(** What the handler reads from its collaborators. *)
Record ReportEnv := {
  (* sentry_groupedmessage: primary key -> group *)
  report_groups : gmap Z Group;
  (* User.objects.get_from_group(group) *)
  report_users : Group -> list User;
  (* the workflow settings of these users for the project, by user *)
  report_settings : Group -> SettingsByUser;
  (* group.qualified_short_id *)
  qualified_short_id : Group -> string;
  (* ProjectOption.objects.get_value(project, "mail:subject_prefix", None) *)
  project_subject_prefix : Project -> option string;
  (* options.get("mail.subject-prefix") *)
  global_subject_prefix : string;
  (* does handing this message to the transport raise *)
  report_send_raises : ReportMail -> bool;
}.

(** How a call of the handler ends. *)
Inductive ReportOutcome : Type :=
| Returned
| GroupDoesNotExist        (* Group.DoesNotExist of [Group.objects.get] *)
| TransportRaised.         (* what [msg.send_async()] raised *)

(** The keys of a dictionary built by walking [l]: each value once, at the
    place of its first occurrence. *)
Fixpoint first_occurrences (seen : gset Z) (l : list Z) : list Z :=
  match l with
  | [] => []
  | x :: l =>
      if bool_decide (x ∈ seen) then first_occurrences seen l
      else x :: first_occurrences ({[x]} ∪ seen) l
  end.

(** [participants.items()]: the participants in the order in which the
    dictionary comprehension of [get_participants] met them. *)
Definition participants_items (users : list User) (participants : gmap Z Z)
  : list (Z * Z) :=
  omap (fun u => (fun r => (u, r)) <$> participants !! u)
       (first_occurrences ∅ (map user_id users)).

Module UserReports.
Section Handler.

Variable renv : ReportEnv.

(** [_build_subject_prefix]: an unset or empty project prefix gives way to
    the global one. *)
Definition _build_subject_prefix (project : Project) : string :=
  match project_subject_prefix renv project with
  | Some subject_prefix =>
      if String.eqb subject_prefix "" then global_subject_prefix renv
      else subject_prefix
  | None => global_subject_prefix renv
  end.

(** The loop over the participants: the messages handed to the transport,
    up to the first that makes it raise. *)
Fixpoint send_reports (mails : list ReportMail) : ReportOutcome * list ReportMail :=
  match mails with
  | [] => (Returned, [])
  | m :: rest =>
      if report_send_raises renv m then (TransportRaised, [m])
      else let '(outcome, sent) := send_reports rest in (outcome, m :: sent)
  end.

(** [handle_user_report(payload, project)], over the subscription table:
    how the call ends and the messages it handed to the transport. *)
Definition handle_user_report (payload : UserReport) (project : Project)
  (tbl : list GroupSubscription) : ReportOutcome * list ReportMail :=
  match report_groups renv !! report_issue_id payload with
  | None => (GroupDoesNotExist, [])
  | Some group =>
      let users := report_users renv group in
      let participants :=
        GroupSubscriptionManager.get_participants users
          (report_settings renv group) group tbl in
      if bool_decide (participants = ∅) then (Returned, [])
      else
        let subject_prefix := _build_subject_prefix project in
        let subject :=
          subject_prefix +:+ qualified_short_id renv group
            +:+ " - New Feedback from " +:+ report_name payload in
        send_reports
          (map (fun item =>
                  {| rm_subject := subject;
                     rm_template :=
                       "sentry/emails/activity/new-user-feedback.txt";
                     rm_html_template :=
                       "sentry/emails/activity/new-user-feedback.html";
                     rm_type := "notify.user-report";
                     rm_reference := group;
                     rm_reason :=
                       default "are subscribed to this issue"
                               (descriptions !! snd item);
                     rm_unsubscribe := (fst item, group_id group);
                     rm_to := [fst item] |})
               (participants_items users participants))
  end.

Definition handle_signal (name : string) (payload : UserReport)
  (project : Project) (tbl : list GroupSubscription)
  : ReportOutcome * list ReportMail :=
  if String.eqb name "user-reports.created"
  then handle_user_report payload project tbl
  else (Returned, []).

End Handler.
End UserReports.

(** * Concrete inputs *)

Definition store_with_row : Store :=
  {| table := [{| sub_project := 10; sub_group := 100; sub_user := 7;
                  is_active := false; reason := 3 |}];
     pending := []; attempts := [] |}.

Definition project10 : Project := {| project_id := 10; organization_id := 1 |}.
Definition group100 : Group := {| group_id := 100; group_project := project10 |}.
Definition group101 : Group := {| group_id := 101; group_project := project10 |}.

Definition user_n (n : Z) : User := {| user_id := n; user_is_active := true |}.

= PROBLEM REQUIREMENTS =
Look in the material above for the line with "dictionary comprehension of" and the line with "the global one. *)", and transcribe exactly those lines and all lines between them, nothing more.

= EXERCISE RESULT =
    dictionary comprehension of [get_participants] met them. *)
Definition participants_items (users : list User) (participants : gmap Z Z)
  : list (Z * Z) :=
  omap (fun u => (fun r => (u, r)) <$> participants !! u)
       (first_occurrences ∅ (map user_id users)).

Module UserReports.
Section Handler.

Variable renv : ReportEnv.

(** [_build_subject_prefix]: an unset or empty project prefix gives way to
    the global one. *)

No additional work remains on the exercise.